Sur la décharge dont PressAfrik détient une copie, il est mentionné : « Je soussigné, Monsieur Moustapha Diop, ministre de l’Industrie, de la Petite et Moyenne Entreprise, reconnais avoir reçu la somme de deux cent dix millions (210 000 000) des mains de Tabaski Ngom, inspectrice des Trésors, dans le cadre de l’inauguration de la phase 2 de la P2ID. Le montant de ce prêt sera remboursé au plus tard le 15 décembre ». Ce document, daté du 29 novembre 2024, porte la signature de l’ancien ministre, le sceau du ministère de l’Industrie, son cachet nominatif, ainsi que la signature de Tabaski Ngom.
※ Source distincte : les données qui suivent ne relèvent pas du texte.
(** C1.  A response that lacks an expected field is not always replaced by
    a default.  [get_result] does replace a missing [values] by the empty
    list or zero, yet a fork listing without [values] and a repository
    record without [language] make [make_response] raise [KeyError]. *)
Theorem missing_field_raises :
  Bitbucket.get_result (VDict []) true = Ret (VList [])
  ∧ Bitbucket.get_result (VDict []) false = Ret (VInt 0)
  ∧ (Bitbucket.update_repo_count (VStr "forks_url")
       (Bitbucket.init "test", Net [ok (VDict [])] [])).1 = Raise KeyError
  ∧ (Bitbucket.run 2 "test" (one_repo (ok (VDict [])))).1 = Raise KeyError
  ∧ (Bitbucket.run 2 "test"
       [ok (VDict [("values", VList [repo_without_language])])]).1
    = Raise KeyError.
Proof. repeat split; vm_compute; reflexivity. Qed.

(** ** Independence of the state of the transport *)

Section Oblivious.
Context {S : Type} (R : S → S → Prop).

Lemma obl_ret {A} (a : A) : oblivious R (ret a).
Proof. intros s1 s2 H. split; [reflexivity|exact H]. Qed.

Lemma obl_raise {A} e : oblivious R (@raise S A e).
Proof. intros s1 s2 H. split; [reflexivity|exact H]. Qed.

Lemma obl_diverge {A} : oblivious R (@diverge S A).
Proof. intros s1 s2 H. split; [reflexivity|exact H]. Qed.

Lemma obl_lift_res {A} (r : res A) : oblivious R (lift_res r).
Proof. intros s1 s2 H. split; [reflexivity|exact H]. Qed.

Lemma obl_bind {A B} (m : M S A) (k : A → M S B) :
  oblivious R m → (∀ a, oblivious R (k a)) → oblivious R (bind m k).
Proof.
  intros Hm Hk s1 s2 H. unfold bind.
  destruct (Hm s1 s2 H) as [Hr Hs].
  destruct (m s1) as [r1 t1], (m s2) as [r2 t2]; simpl in *; subst r2.
  destruct r1; [apply Hk; exact Hs|split; [reflexivity|exact Hs]..].
Qed.

Lemma obl_try {A} (m h : M S A) e :
  oblivious R m → oblivious R h → oblivious R (try_except m e h).
Proof.
  intros Hm Hh s1 s2 H. unfold try_except.
  destruct (Hm s1 s2 H) as [Hr Hs].
  destruct (m s1) as [r1 t1], (m s2) as [r2 t2]; simpl in *; subst r2.
  destruct r1; [split; [reflexivity|exact Hs]| |split; [reflexivity|exact Hs]].
  destruct (decide (e0 = e)); [apply Hh; exact Hs|split; [reflexivity|exact Hs]].
Qed.

Lemma obl_for_each {A} (xs : list A) (body : A → M S unit) :
  (∀ x, oblivious R (body x)) → oblivious R (for_each xs body).
Proof.
  intros Hb. induction xs as [|x xs IH]; simpl.
  - apply obl_ret.
  - apply obl_bind; [apply Hb|intros _; exact IH].
Qed.

Lemma obl_lift {L A} (m : M S A) :
  oblivious R m → oblivious (same_local (L := L) R) (lift m).
Proof.
  intros Hm [l1 s1] [l2 s2] [Hl H]; simpl in *; subst l2. unfold lift; simpl.
  destruct (Hm s1 s2 H) as [Hr Hs].
  destruct (m s1) as [r1 t1], (m s2) as [r2 t2]; simpl in *.
  split; [exact Hr|split; [reflexivity|exact Hs]].
Qed.

Lemma obl_get_local {L} : oblivious (same_local (L := L) R) get_local.
Proof.
  intros [l1 s1] [l2 s2] [Hl H]; simpl in *; subst l2.
  split; [reflexivity|split; [reflexivity|exact H]].
Qed.

Lemma obl_set_local {L} (l : L) : oblivious (same_local R) (set_local l).
Proof.
  intros [l1 s1] [l2 s2] [Hl H]; simpl in *.
  split; [reflexivity|split; [reflexivity|exact H]].
Qed.

Lemma obl_with_local {L A} (l0 : L) (m : M (L * S) A) :
  oblivious (same_local R) m → oblivious R (with_local l0 m).
Proof.
  intros Hm s1 s2 H. unfold with_local.
  destruct (Hm (l0, s1) (l0, s2)) as [Hr Hs]; [split; [reflexivity|exact H]|].
  destruct (m (l0, s1)) as [r1 t1], (m (l0, s2)) as [r2 t2]; simpl in *.
  split; [exact Hr|apply Hs].
Qed.

End Oblivious.

Ltac obl_step :=
  first
    [ apply obl_ret | apply obl_raise | apply obl_diverge | apply obl_lift_res
    | apply obl_get_local | apply obl_set_local
    | solve [auto 2]
    | apply obl_bind; [|intros ?]
    | apply obl_try
    | apply obl_lift
    | apply obl_with_local
    | apply obl_for_each; intros ?
    | case_match ].

Ltac obl := repeat obl_step.

Section Deterministic.
Context {W : Type} `{!Transport W}.
Context (repr : value → string).
Context (table : request → response).
Hypothesis answers : ∀ w rq, (fetch w rq).1 = table rq.

Lemma obl_requests_get rq : oblivious same_trace (requests_get rq).
Proof.
  intros [w1 t1] [w2 t2] H. unfold same_trace in H; simpl in H; subst t2.
  unfold requests_get; simpl.
  pose proof (answers w1 rq) as H1. pose proof (answers w2 rq) as H2.
  destruct (fetch w1 rq) as [r1 w1'], (fetch w2 rq) as [r2 w2'].
  simpl in *. subst. split; reflexivity.
Qed.

Lemma obl_bitbucket_call url :
  oblivious same_trace (Bitbucket.make_api_call url).
Proof.
  unfold Bitbucket.make_api_call. pose proof obl_requests_get. obl; auto.
Qed.

Lemma obl_paginate fuel : ∀ link data,
  oblivious (same_local same_trace) (Bitbucket.paginate fuel link data).
Proof.
  pose proof obl_bitbucket_call.
  induction fuel as [|fuel IH]; intros link data; simpl; obl; auto.
Qed.

Lemma obl_get_all_results fuel link data :
  oblivious same_trace (Bitbucket.get_all_results fuel link data).
Proof.
  unfold Bitbucket.get_all_results. pose proof obl_paginate. obl; auto.
Qed.

Lemma obl_bitbucket_make_response fuel :
  oblivious (same_local same_trace) (Bitbucket.make_response fuel).
Proof.
  pose proof obl_get_all_results. pose proof obl_bitbucket_call.
  unfold Bitbucket.make_response, Bitbucket.process_repos,
    Bitbucket.process_repo, Bitbucket.get_followers_count,
    Bitbucket.update_watchers_count, Bitbucket.update_repo_count,
    Bitbucket.update_languages.
  obl; auto.
Qed.

Lemma obl_github_call url headers :
  oblivious same_trace (Github.make_api_call url headers).
Proof.
  unfold Github.make_api_call. pose proof obl_requests_get. obl; auto.
Qed.
(** * webview-rpc: message correlation and dispatch

    A shallow embedding of the two RPC clients of the repository
    ([packages/web/src/client.ts] and the native client) together with the
    parts of [packages/core] they rely on (error classes, message types,
    the default JSON transport, the generation of correlation ids and the
    marking of procedure schemas), and the properties of the protocol that
    are established about them.

    Conventions of the embedding.
    - A JavaScript [Map] is an insertion-ordered association list with
      unique keys ([JsMap]); a JavaScript [Set] of functions is an
      insertion-ordered list of function identities without duplicates
      ([JsSet]).  [Set] objects live in a store and are referred to by
      reference, because the unregister closures of the clients keep the
      [Set] they were created with.
    - A promise created by a call and the timer armed for it share one
      fresh handle.  The effects of the clients (strings handed to the
      transport, calls of [onError], calls of [resolve] and [reject],
      handler invocations) are recorded in logs kept in the state.
    - Host callbacks ([onError], the transport's [postMessage]) return
      normally; user handlers are functions from the payload to an
      outcome and do not call back into the client. *)

From Stdlib Require Import String Ascii List ZArith Lia Bool Arith.
From Stdlib Require Import Decimal DecimalString DecimalZ DecimalFacts.
From Stdlib Require QArith Qround HexadecimalString.
Import ListNotations.
(** Lines 498-509 of [updateAnimationUniforms]: the clock readings of a
    tick. *)
Definition elapsedSecondsAt (nowMs : R) (s : State) : R :=
  (nowMs - animationStartTime s) / 1000.

Definition dtAt (nowMs : R) (s : State) : R :=
  Rmin (Rmax ((nowMs - lastUniformUpdateTimeMs s) / 1000) 0) 0.05.

Definition phaseOf (elapsedSeconds : R) : R :=
  Js.rem elapsedSeconds morphLoopSeconds / morphLoopSeconds.

Definition dispersingOf (mode : ModeValue) (elapsedSeconds : R) : bool :=
  if isNone mode then false
  else Js.ltb (phaseOf elapsedSeconds) 0.5.

Definition morphOf (mode : ModeValue) (elapsedSeconds : R) : R :=
  if isNone mode then 0
  else
    let phase := phaseOf elapsedSeconds in
    let triangle := if Js.ltb phase 0.5 then phase * 2 else (1 - phase) * 2 in
    easeInOutCubic triangle.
L’inspectrice des Trésors a lutté pour obtenir une preuve écrite des sommes versées. Dans une conversation avec Mor Guèye, elle déclare textuellement : « Aladji Mor, comment allez-vous ? Je suis sous pression du marabout et de Moustapha. L’un me dit de ne plus lui donner un sou, tandis que l’autre me met la pression. Je pense qu’il faut verser le chèque et récupérer l’argent, que je vais sécuriser ici jusqu’à ce qu’il accepte qu’on aille devant notaire pour une décharge. S’il accepte, je lui donne. Sinon, je bloque tout. Le marabout m’inquiète, et Moustapha a juré qu’il ne me trahirait jamais. Je vais donc couper la poire en deux : lui donner une partie des fonds et garder le reste dans mon coffre-fort. Quelle que soit la puissance de ses pratiques mystiques, il ne pourra pas me forcer à transporter le coffre. Je ne lui donnerai plus rien sans une décharge signée devant notaire ou huissier. Je vais consulter mon avocat pour savoir laquelle des deux options est la plus solide. », indique le confrère rappelant, au regard de tous ces faits, avoir tenté de joindre le député-maire de Louga, en vain. Son téléphone sonne dans le vide. Même chose pour son chauffeur, Mbaye Ngom.